After that, some of my notifications stopped working. I’m not sure that messing with focus is what broke notifications, but I’ve read up on the issue a bit, and it seems like that’s the most likely culprit. It seems like there’s a bug in iOS 15.2 that messes up notifications in some cases, often after you’ve messed with the focus setup. I’m pretty sure these were all notifications that would fall under the “push” category. So I wasn’t getting notifications on new emails from my Fastmail app, which was annoying but not a big deal. But I also wasn’t getting notifications on MS Authenticator, which is kind of a big problem for me.
I have more than a dozen accounts set up in MS Authenticator, mostly for CSP-related accounts. They all require MFA, so when I log into one of those accounts, it sends a push notification to my phone that I need to approve. And that wasn’t working. There’s a fallback, where I can get a six-digit code from the app and type that into the web browser. That’s what I’d been doing for a few days, but I really wanted to fix that.
I’d seen some advice online about fixing the notification issue by removing any app that wasn’t working, and reinstalling it.
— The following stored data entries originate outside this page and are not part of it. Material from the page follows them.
(** *** Delivery *)
Definition order_leb (r r' : values) : bool :=
  if holds (sql_eq (r !! "next_attempt_at") (r' !! "next_attempt_at")) then holds (sql_le (r !! "id") (r' !! "id"))
  else holds (sql_le (r !! "next_attempt_at") (r' !! "next_attempt_at")).
Definition sql_due (now : Z) (r : values) : truth :=
  sql_and (sql_and (sql_and (sql_in (r !! "status") ["queued"; "pending"; "active"]) (sql_le (r !! "next_attempt_at") (num now)))
             (sql_or (sql_eq (r !! "status") (txt "active")) (sql_not (sql_le (r !! "expired_after") (num now)))))
          (sql_or (is_null (r !! "lease_until")) (sql_le (r !! "lease_until") (num now))).
Definition sql_claim (expired_at selected_at leased_at : Z) (db : contact_rows) : contact_rows * ContactResult (option values * Z) :=
  let lease := leased_at + 120 in
  match (let? expired := sql_expire expired_at db in
         match head (sort_by order_leb (sql_select (sql_due selected_at) expired)) with
         | None => Ok (expired, (None, lease))
         | Some job =>
             throw (storage OtherSqlite column_text) when negb (bool_decide (is_Some (job !! "application_id")));;
             let? leased := sql_update (fun _ => [("lease_until", num lease)]) (fun r => sql_eq (r !! "id") (job !! "id")) expired in
             Ok (leased, (Some job, lease))
         end) with
  | Ok (db, job) => (db, Ok job)
  | Err e => (db, Err e)
  end.
Definition under_lease (id lease : Z) (r : values) : truth := sql_and (sql_eq (r !! "id") (num id)) (sql_eq (r !! "lease_until") (num lease)).
Definition sql_bind (id lease contact_id : Z) (subject : string) (db : contact_rows) : contact_rows * ContactResult unit :=
  match sql_update (fun _ => [("contact_id", num contact_id); ("contact_subject", txt subject)])
          (fun r => sql_and (under_lease id lease r) (is_null (r !! "contact_id"))) db with
  | Ok db => (db, Ok tt)
  | Err e => (db, Err e)
  end.
Definition sql_received (receipt : json) (checked_at next_from : Z) (id lease : Z) (db : contact_rows) : ContactResult contact_rows :=
  let? status := text_of receipt "status" in
  let? valid_before := ok_or (fail 500 "panicked") (as_i64 receipt.["valid_before"]) in
  sql_update (fun r => [("status", txt status); ("remote_expired_after", num valid_before);
                    ("expired_after", sql_case (sql_eq (txt status) (txt "pending")) (sql_min (r !! "delivery_deadline") (num valid_before)) (r !! "expired_after"));
                    ("last_checked_at", num checked_at); ("next_attempt_at", num (next_from + if is_str receipt.["status"] "active" then 30 else 3));
                    ("attempt_count", sql_add (r !! "attempt_count") (num 1)); ("error_message", None); ("lease_until", None);
                    ("updated_at", num checked_at)])
         (under_lease id lease) db.
Definition sql_rejected (e : Failure) (checked_at next_from : Z) (id lease : Z) : contact_rows -> ContactResult contact_rows :=
  let '(code, message) := e in
  let reviewing := String.eqb message "need_review" in
  let final := negb reviewing && existsb (Z.eqb code) [400; 403; 404; 409; 410] in
  sql_update (fun r => [("status", sql_case (Some final) (txt "failed") (r !! "status"));
                    ("attempt_count", sql_add (r !! "attempt_count") (sql_case (sql_eq (txt message) (txt "need_review")) (num 0) (num 1)));
                    ("error_message", txt message); ("next_attempt_at", num (next_from + if reviewing then 30 else 5)); ("lease_until", None);
                    ("last_checked_at", num checked_at); ("updated_at", num checked_at)])
         (under_lease id lease).
Definition sql_finish (id lease : Z) (review : option pending_review) (outcome : ContactResult json) (checked_at next_from : Z)
    (db : contact_rows) : contact_rows * ContactResult unit :=
  match (let? db := sql_update (fun _ => [("review_id", opt_num (review_id <$> review)); ("review_subject", opt_text (review_subject <$> review));
                                      ("review_method", opt_text (review_method <$> review)); ("review_path", opt_text (review_path <$> review))])
                      (under_lease id lease) db in
         match outcome with
         | Ok receipt => sql_received receipt checked_at next_from id lease db
         | Err e => sql_rejected e checked_at next_from id lease db
         end) with
  | Ok db => (db, Ok tt)
  | Err e => (db, Err e)
  end.

(** *** Cancellation *)
(** [row.get]: id, status, time and lease. *)
Definition cancelled_row (r : values) : option (Z * string * Z * option Z) :=
  match r !! "id", r !! "status", r !! "updated_at", r !! "lease_until" with
  | Some (Integer id), Some (Text status), Some (Integer updated), Some (Integer lease) => Some (id, status, updated, Some lease)
  | Some (Integer id), Some (Text status), Some (Integer updated), None => Some (id, status, updated, None)
  | _, _, _, _ => None
  end.
Definition sql_cancel_one (st : contact_rows * list (Z * string * Z)) (item : string * Z * Z) :
    ContactResult (contact_rows * list (Z * string * Z)) :=
  let '(db, previous) := st in
  let '(name, checked_at, time) := item in
  let? found := try_map (fun r => ok_or (storage OtherSqlite column_text) (cancelled_row r))
    (sql_select (fun r => sql_and (sql_eq (r !! "target_name") (txt name)) (sql_not (sql_eq (r !! "status") (txt "revoked")))) db) in
  throw (fail 409 "contact delivery is in progress; retry deletion") when
    existsb (fun e => match e.2 with Some lease => checked_at <? lease | None => false end) found;;
  let? db := sql_update (fun _ => [("status", txt "revoked"); ("lease_until", None); ("updated_at", num time)])
               (fun r => sql_eq (r !! "target_name") (txt name)) db in
  Ok (db, previous ++ map fst found).
Definition sql_cancel (items : list (string * Z * Z)) (db : contact_rows) : contact_rows * ContactResult (list (Z * string * Z)) :=
  match try_fold sql_cancel_one (db, []) items with Ok (db, previous) => (db, Ok previous) | Err e => (db, Err e) end.
Definition sql_restore_one (db : contact_rows) (entry : Z * string * Z) : ContactResult contact_rows :=
  let '(id, status, updated) := entry in
  sql_update (fun _ => [("status", txt status); ("updated_at", num updated)])
    (fun r => sql_and (sql_eq (r !! "id") (num id)) (sql_eq (r !! "status") (txt "revoked"))) db.
Definition sql_restore (previous : list (Z * string * Z)) (db : contact_rows) : contact_rows * ContactResult unit :=
  match try_fold sql_restore_one db previous with Ok db => (db, Ok tt) | Err e => (db, Err e) end.
End statements.

(** ** A request as a row *)
Definition cells_of (e : Z * outbound) : list (string * cell) :=
  let '(id, o) := e in let d := ob_draft o in
  [("id", num id); ("target_name", txt (target_name d)); ("contact_id", opt_num (ob_contact_id o));
   ("contact_subject", opt_text (ob_contact_subject o)); ("description", txt (description d));
   ("requested_capabilities", txt (requested_capabilities d)); ("offered_capabilities", txt (offered_capabilities d));
   ("requested_access", opt_text (requested_access d)); ("offers", opt_text (offers d)); ("application_id", opt_text (application_id d));
   ("status", txt (ob_status o)); ("expired_after", num (ob_expired_after o)); ("delivery_deadline", num (delivery_deadline d));
   ("remote_expired_after", opt_num (ob_remote_expired_after o)); ("next_attempt_at", num (ob_next_attempt_at o));
   ("attempt_count", num (ob_attempt_count o)); ("lease_until", opt_num (ob_lease_until o));
   ("review_id", opt_num (review_id <$> ob_review o)); ("review_subject", opt_text (review_subject <$> ob_review o));
   ("review_method", opt_text (review_method <$> ob_review o)); ("review_path", opt_text (review_path <$> ob_review o));
   ("last_checked_at", opt_num (ob_last_checked_at o)); ("error_message", opt_text (ob_error_message o));
   ("created_at", num (created_at d)); ("updated_at", num (ob_updated_at o))].
Definition row_of (e : Z * outbound) : values := assign (cells_of e) ∅.
#[global] Arguments row_of : simpl never.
That worked for the Fastmail app, so I thought I’d try it for the Authenticator app too. Now, the Authenticator app has an option to back up its configuration to iCloud. And I had that turned on, so I thought I would safely be able to pull it back in after reinstalling the app. Well, it turns out that it’s not that simple. I did manage to pull in the backup, but for most accounts, you have to go back and redo the setup on the account anyway. You’re just pulling in a placeholder from iCloud. That was a pain, but not a huge problem, for accounts where I had my cell phone number set up as a backup. But for some of the oldest accounts, I either don’t have a backup, or I have my work desk phone set as the back up. And I’m working from home and don’t have a way to get to my desk phone. So that’s a problem.
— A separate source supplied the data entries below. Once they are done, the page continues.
(** ** Inspection *)
Inductive access_at := NoFile | NotRegular | NotSqlite | Database (s : sqlite).
Definition table_exists (t : string) (s : sqlite) : bool := bool_decide (is_Some (tables s !! t)).
Definition table_rows (t : string) (s : sqlite) : list values := match tables s !! t with Some x => records x | None => [] end.
Definition CAPABILITY_TABLES : list string := ["lib_capability"; "lib_capability_operation"].
Definition is_text (v : option value) (s : string) : bool := match v with Some (Text t) => String.eqb t s | _ => false end.
Definition sql_checked {A} (r : result sql_error A) : Result A := map_err (fun e => ConfigDatabase e.1 e.2) r.
Definition database_error {A} (message : string) : Result A := Err (ConfigDatabase OtherSqlite message).
(** [SELECT version FROM module WHERE module_name='access'] *)
Definition module_version (s : sqlite) : Result Z :=
  let? _ := sql_checked (prepare_select ["version"; "module_name"] "module" s) in
  match List.find (fun r => is_text (r !! "module_name") "access") (table_rows "module" s) with
  | None => database_error "Query returned no rows"
  | Some r => match r !! "version" with
              | Some (Integer v) => Ok v
              | _ => database_error "Invalid column type at index: 0, name: version"
              end
  end.
Definition CONTACTS : list string :=
  ["id"; "name"; "subject_id"; "alias"; "class"; "grants"; "offers"; "requests"; "description"; "status"; "expired_after"; "updated_at"; "created_at"].
Definition ACCESS_RULES : list string := ["id"; "method"; "api"; "effect"; "grantee_type"; "grantee"; "updated_at"; "created_at"].
Definition ACCESS_REVIEWS : list string :=
  ["id"; "request_id"; "visitor"; "visitor_sid"; "method"; "api"; "stage"; "reason"; "expired_after"; "updated_at"; "created_at"].
Definition REVIEW_DECISIONS : list string := ["remember"; "decided_at"; "grant_expires_at"; "consumed_at"; "invalidated_at"].
Definition CONTACT_APPLICATIONS : list string :=
  ["application_id"; "applicant_name"; "applicant_sid"; "payload_hash"; "status"; "received_at"; "expired_after"].
Definition version_text (v : Z) : string := show_Z v.
Section access.
(** [PRAGMA quick_check] and the name of the file. *)
Variable quick_check : sqlite -> string.
Variable path : string.
(** The columns every version must have before the library migrates it. *)
Definition check_schema (version : Z) (s : sqlite) : Result unit :=
  let? _ := try_fold (fun _ q => sql_checked (prepare_select q.1 q.2 s)) tt
    [(CONTACTS, "contacts"); (ACCESS_RULES, "access_rules"); (ACCESS_REVIEWS, "access_reviews")] in
  let? _ := if 2 <=? version then sql_checked (prepare_select ["name"; "updated_at"] "contact_deletions" s) else Ok tt in
  let? _ := if 3 <=? version then sql_checked (prepare_select REVIEW_DECISIONS "access_reviews" s) else Ok tt in
  if 1 <=? version then sql_checked (prepare_select CONTACT_APPLICATIONS "contact_applications" s)
  else throw (InvalidConfig "access v0 already contains v1 tables") when named "contact_applications" s;; Ok tt.
Definition inspect (s : sqlite) : Result (option Z) :=
  throw (InvalidConfig (quick_check s)) when negb (String.eqb (quick_check s) "ok");;
  if (objects s =? 0) && (user_version s =? 0) then Ok None else
  let module := table_exists "module" s in
  if negb module && forallb (fun t => named t s) CAPABILITY_TABLES && (objects s =? 2) then Ok None else
  throw (InvalidConfig "unrecognized access database format; original database preserved") when negb module;;
  throw (InvalidConfig "access module must contain exactly one row") when negb (Z.of_nat (length (table_rows "module" s)) =? 1);;
  let? version := module_version s in
  throw (InvalidConfig ("unsupported access database version " +:+ version_text version +:+ "; expected 0, 1, 2 or 3")) when
    negb ((0 <=? version) && (version <=? 3));;
  let? _ := check_schema version s in
  Ok (Some version).
Definition access_error (e : error) : error := InvalidConfig ("access database " +:+ path +:+ ": " +:+ display e).
Definition access_version (p : access_at) : Result (option Z) :=
  match p with
  | NoFile => Ok None
  | NotRegular => Err (InvalidConfig (path +:+ " must be a regular database file"))
  | NotSqlite => Err (access_error (ConfigDatabase OtherSqlite "file is not a database"))
  | Database s => map_err access_error (inspect s)
  end.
Tomorrow, I’m going to try to find someone else with admin rights who can go in to Azure AD and set my cell phone # as my backup auth method so I can finish the setup on these accounts. I’m a little worried that I may have to bug someone at a fairly high level to do this, which could be a little embarrassing. But hey, we all screw up now and then. And this is more Apple and Microsoft’s fault than mine. (Apple’s fault for screwing up notifications in iOS 15.2, and Microsoft’s for not making it clear that the MS Authenticator iCloud backup isn’t really much of a backup.)
So the lesson here is that, before wiping out MS Authenticator, go into all of your accounts and make sure you have a good phone # and/or email address set under your backup authentication methods.
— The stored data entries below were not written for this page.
(** *** Selected permissions *)
Section select_facts.
Context `{UrlCrates}.
Variable http_method : string -> bool.
Local Abbreviation select := (select http_method).
Local Abbreviation select_one := (select_one http_method).
(** An operation the catalogue offers under a path, in its canonical form. *)
Definition offered_by (paths : json) (operation : string * string) : Prop :=
  exists methods, get (snd operation) paths = Some (JArr methods) /\ JStr (fst operation) ∈ methods.
Definition capability_ok (catalog : list (string * json)) (c : capability) : Prop :=
  exists paths, (cap_id c, paths) ∈ catalog /\
    forall m p, (m, p) ∈ cap_endpoints c ->
      permission_path p = true /\ to_ascii_uppercase m = m /\ http_method m = true /\
      exists methods o, paths = JObj o /\ (p, JArr methods) ∈ o /\ JStr m ∈ methods.
Lemma catalog_entry_In catalog id e : catalog_entry catalog id = Ok e -> e ∈ catalog /\ (e.1 = id \/ titled id e = true /\ id ∉ map fst catalog).
Proof.
  unfold catalog_entry. destruct (assoc id catalog) as [paths|] eqn:Ha.
  - intros [= <-]. split; [by apply assoc_In|by left].
  - apply assoc_None in Ha. destruct (filter _ catalog) as [|x [|y l]] eqn:Hf; intros [= <-].
    assert (x ∈ filter (fun e => titled id e = true) catalog) as [Ht Hin]%list_elem_of_filter by (rewrite Hf; left). split; [done|by right].
Qed.
Lemma select_one_ok catalog result id result' :
  select_one catalog result id = Ok result' -> exists c, result' = result ++ [c] /\ cap_id c ∉ map cap_id result /\ capability_ok catalog c.
Proof.
  unfold Contact.select_one. intros Hs.
  destruct (as_str id) as [text|]; [|done]. cbn in Hs. destruct (catalog_entry catalog text) as [[cid paths]|] eqn:He; [|done].
  apply catalog_entry_In in He as [Hin _]. destruct (existsb _ result) eqn:Hd; [done|]. rewrite negb_existsb, Forall_forall in Hd.
  destruct (as_object paths) as [o|] eqn:Ho; [|done]. cbn in Hs. destruct (try_map _ o) as [ops|] eqn:Hm; [|done]. injection Hs as <-.
  eexists. split; [done|]. split.
  - intros (c & Hc & Hin')%list_elem_of_fmap. specialize (Hd c Hin'). cbn in Hc. subst cid. by rewrite String.eqb_refl in Hd.
  - exists paths. split; [done|]. cbn. intros m p Hmp. apply list_elem_of_In, in_concat in Hmp as (l & Hl & Hmp).
    apply list_elem_of_In in Hl, Hmp. destruct (try_map_elem _ _ _ _ Hm Hl) as ([p' methods] & Hp' & Hop).
    unfold permission_operations in Hop. destruct (permission_path p') eqn:Hpath; [|done]. cbn in Hop.
    destruct (as_array methods) as [ms|] eqn:Hms; [|done]. cbn in Hop.
    destruct (try_map_elem _ _ _ _ Hop Hmp) as (v & Hv & Hmethod). unfold permission_method in Hmethod.
    destruct (as_str v) as [text'|] eqn:Hstr; [|done]. cbn in Hmethod. destruct (_ || _) eqn:Hbad; [done|]. injection Hmethod as -> ->.
    simplify_bool. split_and!; [done|done|done|]. destruct methods; try done. injection Hms as ->. destruct v; try done. injection Hstr as ->.
    destruct paths; try done. injection Ho as ->. by exists ms, o.
Qed.
(** Selected permissions are distinct and of the catalogue; what they allow are
    safe paths and canonical methods that the catalogue lists for them. *)
Theorem select_sound catalog ids selected :
  select catalog ids = Ok selected ->
  NoDup (map cap_id selected) /\ length selected = length ids /\
  exists o, catalog = JObj o /\ Forall (capability_ok o) selected.
Proof.
  unfold Contact.select. destruct (as_object catalog) as [o|] eqn:Ho; [|done]. cbn. intros Hs.
  refine (try_fold_ind (select_one o) (fun done l => NoDup (map cap_id l) /\ length l = length done /\ exists o, catalog = JObj o /\ Forall (capability_ok o) l)
    [] _ _ ids selected Hs).
  - split_and!; [constructor|done|]. exists o. split; [destruct catalog; try done; by injection Ho as ->|constructor].
  - intros pre id l l' (Hnd & Hlen & o' & Hcat & Hall) H1. apply select_one_ok in H1 as (c & -> & Hc & Hcok). split_and!.
    + rewrite map_app. apply NoDup_app. split_and!; [done| |apply NoDup_singleton]. intros x Hx ->%list_elem_of_singleton. done.
    + rewrite !length_app. cbn. lia.
    + exists o'. split; [done|]. apply Forall_app. split; [done|]. apply Forall_singleton.
      rewrite Hcat in Ho. by injection Ho as ->.
Qed.
End select_facts.

(** *** Expiry *)
Theorem request_expiry_future time body valid_before :
  in_i64 (time + WEEK) = true -> request_expiry time body = Ok valid_before ->
  time < valid_before /\ in_i64 valid_before = true.
Proof.
  intros Hw. unfold request_expiry. intros Hr. simplify_ok. simplify_bool. split; [done|].
  destruct (get "expires_after" body), (get "valid_before" body); simplify_ok; try done.
  - unfold checked_add_i64 in *. by simplify_ok.
  - match goal with Hi : as_i64 ?v = Some _ |- _ => destruct v; try done; cbn in Hi end. by simplify_ok.
Qed.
Once this is all straightened out, I need to write up a good procedure for transferring my MS Authenticator setup from one phone to another. My current iPhone just hit its three-year anniversary, so it’s time for me to start thinking about a new one. Setting up a new iPhone generally isn’t that hard these days, since you can just restore from an iCloud backup and most of your stuff will work. But there’s always some odd bits, like MS Authenticator, that trip you up. Even with all of my accounts set up correctly with backup auth methods, it’ll still take me an hour to get them all done. For each one, I basically need to open a new private browsing window, log in (using the SMS message backup option), then go to my account profile, delete the old MS Auth setup, add a new one, scan the QR code, wait for it to send a test push notification, approve that, and then finish the setup. That can take five minutes per account. I’m wondering if there’s a better way to handle this. Probably not. Most people don’t have Azure AD accounts in a dozen different domains, all requiring MFA, so my situation is not exactly a common use case that MS would have designed for.